#### GIVEN INFORMATION

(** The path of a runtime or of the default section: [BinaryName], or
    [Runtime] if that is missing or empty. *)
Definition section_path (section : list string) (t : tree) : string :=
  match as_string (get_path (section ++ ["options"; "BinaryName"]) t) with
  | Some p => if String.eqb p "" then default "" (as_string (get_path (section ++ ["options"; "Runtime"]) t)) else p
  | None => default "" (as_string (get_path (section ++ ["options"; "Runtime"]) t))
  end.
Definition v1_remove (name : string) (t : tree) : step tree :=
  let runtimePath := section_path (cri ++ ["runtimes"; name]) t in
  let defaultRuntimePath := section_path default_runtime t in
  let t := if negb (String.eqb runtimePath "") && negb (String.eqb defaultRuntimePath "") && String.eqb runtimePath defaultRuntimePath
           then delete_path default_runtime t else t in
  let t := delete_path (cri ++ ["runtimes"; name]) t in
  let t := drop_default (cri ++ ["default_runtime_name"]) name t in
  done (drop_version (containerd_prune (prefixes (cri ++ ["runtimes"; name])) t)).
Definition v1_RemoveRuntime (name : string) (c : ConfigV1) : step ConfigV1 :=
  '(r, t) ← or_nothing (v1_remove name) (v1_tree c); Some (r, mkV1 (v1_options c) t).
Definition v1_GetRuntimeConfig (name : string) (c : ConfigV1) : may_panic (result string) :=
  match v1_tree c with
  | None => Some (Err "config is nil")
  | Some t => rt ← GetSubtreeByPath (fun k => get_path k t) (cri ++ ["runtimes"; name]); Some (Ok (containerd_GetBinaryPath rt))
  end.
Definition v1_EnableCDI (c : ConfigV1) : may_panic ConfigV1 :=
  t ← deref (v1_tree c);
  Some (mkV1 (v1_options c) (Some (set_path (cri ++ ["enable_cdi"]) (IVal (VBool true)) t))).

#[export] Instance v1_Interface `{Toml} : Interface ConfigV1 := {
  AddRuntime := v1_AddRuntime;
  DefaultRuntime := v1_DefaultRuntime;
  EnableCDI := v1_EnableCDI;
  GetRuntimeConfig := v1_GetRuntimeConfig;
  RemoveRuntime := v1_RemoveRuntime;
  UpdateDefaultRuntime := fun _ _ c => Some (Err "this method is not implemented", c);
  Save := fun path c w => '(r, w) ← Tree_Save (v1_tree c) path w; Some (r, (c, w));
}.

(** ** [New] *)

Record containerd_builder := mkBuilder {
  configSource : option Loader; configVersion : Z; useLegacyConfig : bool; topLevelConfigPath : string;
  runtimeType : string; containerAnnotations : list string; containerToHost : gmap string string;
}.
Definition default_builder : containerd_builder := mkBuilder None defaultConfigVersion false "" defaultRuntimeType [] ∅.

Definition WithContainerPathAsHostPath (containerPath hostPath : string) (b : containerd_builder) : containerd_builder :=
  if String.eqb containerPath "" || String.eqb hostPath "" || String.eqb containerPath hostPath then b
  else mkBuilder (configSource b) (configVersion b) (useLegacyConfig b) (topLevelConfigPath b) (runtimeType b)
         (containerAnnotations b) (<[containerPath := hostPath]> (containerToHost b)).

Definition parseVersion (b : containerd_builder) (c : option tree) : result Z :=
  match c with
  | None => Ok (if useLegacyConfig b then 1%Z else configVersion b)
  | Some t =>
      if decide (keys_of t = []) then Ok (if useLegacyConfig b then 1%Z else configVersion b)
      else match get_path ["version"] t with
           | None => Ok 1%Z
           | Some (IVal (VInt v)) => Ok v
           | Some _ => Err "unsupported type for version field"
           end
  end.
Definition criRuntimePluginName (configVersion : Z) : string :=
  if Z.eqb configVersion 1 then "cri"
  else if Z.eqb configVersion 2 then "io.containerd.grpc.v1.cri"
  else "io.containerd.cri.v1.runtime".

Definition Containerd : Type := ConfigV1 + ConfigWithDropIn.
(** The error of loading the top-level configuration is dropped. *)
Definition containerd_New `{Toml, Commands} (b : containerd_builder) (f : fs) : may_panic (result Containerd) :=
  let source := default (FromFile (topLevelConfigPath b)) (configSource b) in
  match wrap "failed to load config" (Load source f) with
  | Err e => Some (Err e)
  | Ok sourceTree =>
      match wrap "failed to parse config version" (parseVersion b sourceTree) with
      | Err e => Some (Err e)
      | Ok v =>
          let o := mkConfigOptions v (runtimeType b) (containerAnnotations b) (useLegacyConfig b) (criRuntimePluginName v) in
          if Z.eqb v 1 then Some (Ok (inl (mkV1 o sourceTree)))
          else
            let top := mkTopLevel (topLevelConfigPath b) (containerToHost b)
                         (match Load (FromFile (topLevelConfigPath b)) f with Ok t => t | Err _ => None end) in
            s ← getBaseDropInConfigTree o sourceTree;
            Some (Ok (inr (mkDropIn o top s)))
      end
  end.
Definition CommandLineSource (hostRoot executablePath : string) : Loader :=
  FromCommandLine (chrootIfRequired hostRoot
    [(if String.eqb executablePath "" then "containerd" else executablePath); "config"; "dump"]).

#### REQUIREMENT
Return all the lines shown above, precisely as they stand.

#### WORKED SOLUTION
(** The path of a runtime or of the default section: [BinaryName], or
    [Runtime] if that is missing or empty. *)
Definition section_path (section : list string) (t : tree) : string :=
  match as_string (get_path (section ++ ["options"; "BinaryName"]) t) with
  | Some p => if String.eqb p "" then default "" (as_string (get_path (section ++ ["options"; "Runtime"]) t)) else p
  | None => default "" (as_string (get_path (section ++ ["options"; "Runtime"]) t))
  end.
Definition v1_remove (name : string) (t : tree) : step tree :=
  let runtimePath := section_path (cri ++ ["runtimes"; name]) t in
  let defaultRuntimePath := section_path default_runtime t in
  let t := if negb (String.eqb runtimePath "") && negb (String.eqb defaultRuntimePath "") && String.eqb runtimePath defaultRuntimePath
           then delete_path default_runtime t else t in
  let t := delete_path (cri ++ ["runtimes"; name]) t in
  let t := drop_default (cri ++ ["default_runtime_name"]) name t in
  done (drop_version (containerd_prune (prefixes (cri ++ ["runtimes"; name])) t)).
Definition v1_RemoveRuntime (name : string) (c : ConfigV1) : step ConfigV1 :=
  '(r, t) ← or_nothing (v1_remove name) (v1_tree c); Some (r, mkV1 (v1_options c) t).
Definition v1_GetRuntimeConfig (name : string) (c : ConfigV1) : may_panic (result string) :=
  match v1_tree c with
  | None => Some (Err "config is nil")
  | Some t => rt ← GetSubtreeByPath (fun k => get_path k t) (cri ++ ["runtimes"; name]); Some (Ok (containerd_GetBinaryPath rt))
  end.
Definition v1_EnableCDI (c : ConfigV1) : may_panic ConfigV1 :=
  t ← deref (v1_tree c);
  Some (mkV1 (v1_options c) (Some (set_path (cri ++ ["enable_cdi"]) (IVal (VBool true)) t))).

#[export] Instance v1_Interface `{Toml} : Interface ConfigV1 := {
  AddRuntime := v1_AddRuntime;
  DefaultRuntime := v1_DefaultRuntime;
  EnableCDI := v1_EnableCDI;
  GetRuntimeConfig := v1_GetRuntimeConfig;
  RemoveRuntime := v1_RemoveRuntime;
  UpdateDefaultRuntime := fun _ _ c => Some (Err "this method is not implemented", c);
  Save := fun path c w => '(r, w) ← Tree_Save (v1_tree c) path w; Some (r, (c, w));
}.

(** ** [New] *)

Record containerd_builder := mkBuilder {
  configSource : option Loader; configVersion : Z; useLegacyConfig : bool; topLevelConfigPath : string;
  runtimeType : string; containerAnnotations : list string; containerToHost : gmap string string;
}.
Definition default_builder : containerd_builder := mkBuilder None defaultConfigVersion false "" defaultRuntimeType [] ∅.

Definition WithContainerPathAsHostPath (containerPath hostPath : string) (b : containerd_builder) : containerd_builder :=
  if String.eqb containerPath "" || String.eqb hostPath "" || String.eqb containerPath hostPath then b
  else mkBuilder (configSource b) (configVersion b) (useLegacyConfig b) (topLevelConfigPath b) (runtimeType b)
         (containerAnnotations b) (<[containerPath := hostPath]> (containerToHost b)).

Definition parseVersion (b : containerd_builder) (c : option tree) : result Z :=
  match c with
  | None => Ok (if useLegacyConfig b then 1%Z else configVersion b)
  | Some t =>
      if decide (keys_of t = []) then Ok (if useLegacyConfig b then 1%Z else configVersion b)
      else match get_path ["version"] t with
           | None => Ok 1%Z
           | Some (IVal (VInt v)) => Ok v
           | Some _ => Err "unsupported type for version field"
           end
  end.
Definition criRuntimePluginName (configVersion : Z) : string :=
  if Z.eqb configVersion 1 then "cri"
  else if Z.eqb configVersion 2 then "io.containerd.grpc.v1.cri"
  else "io.containerd.cri.v1.runtime".

Definition Containerd : Type := ConfigV1 + ConfigWithDropIn.
(** The error of loading the top-level configuration is dropped. *)
Definition containerd_New `{Toml, Commands} (b : containerd_builder) (f : fs) : may_panic (result Containerd) :=
  let source := default (FromFile (topLevelConfigPath b)) (configSource b) in
  match wrap "failed to load config" (Load source f) with
  | Err e => Some (Err e)
  | Ok sourceTree =>
      match wrap "failed to parse config version" (parseVersion b sourceTree) with
      | Err e => Some (Err e)
      | Ok v =>
          let o := mkConfigOptions v (runtimeType b) (containerAnnotations b) (useLegacyConfig b) (criRuntimePluginName v) in
          if Z.eqb v 1 then Some (Ok (inl (mkV1 o sourceTree)))
          else
            let top := mkTopLevel (topLevelConfigPath b) (containerToHost b)
                         (match Load (FromFile (topLevelConfigPath b)) f with Ok t => t | Err _ => None end) in
            s ← getBaseDropInConfigTree o sourceTree;
            Some (Ok (inr (mkDropIn o top s)))
      end
  end.
Definition CommandLineSource (hostRoot executablePath : string) : Loader :=
  FromCommandLine (chrootIfRequired hostRoot
    [(if String.eqb executablePath "" then "containerd" else executablePath); "config"; "dump"]).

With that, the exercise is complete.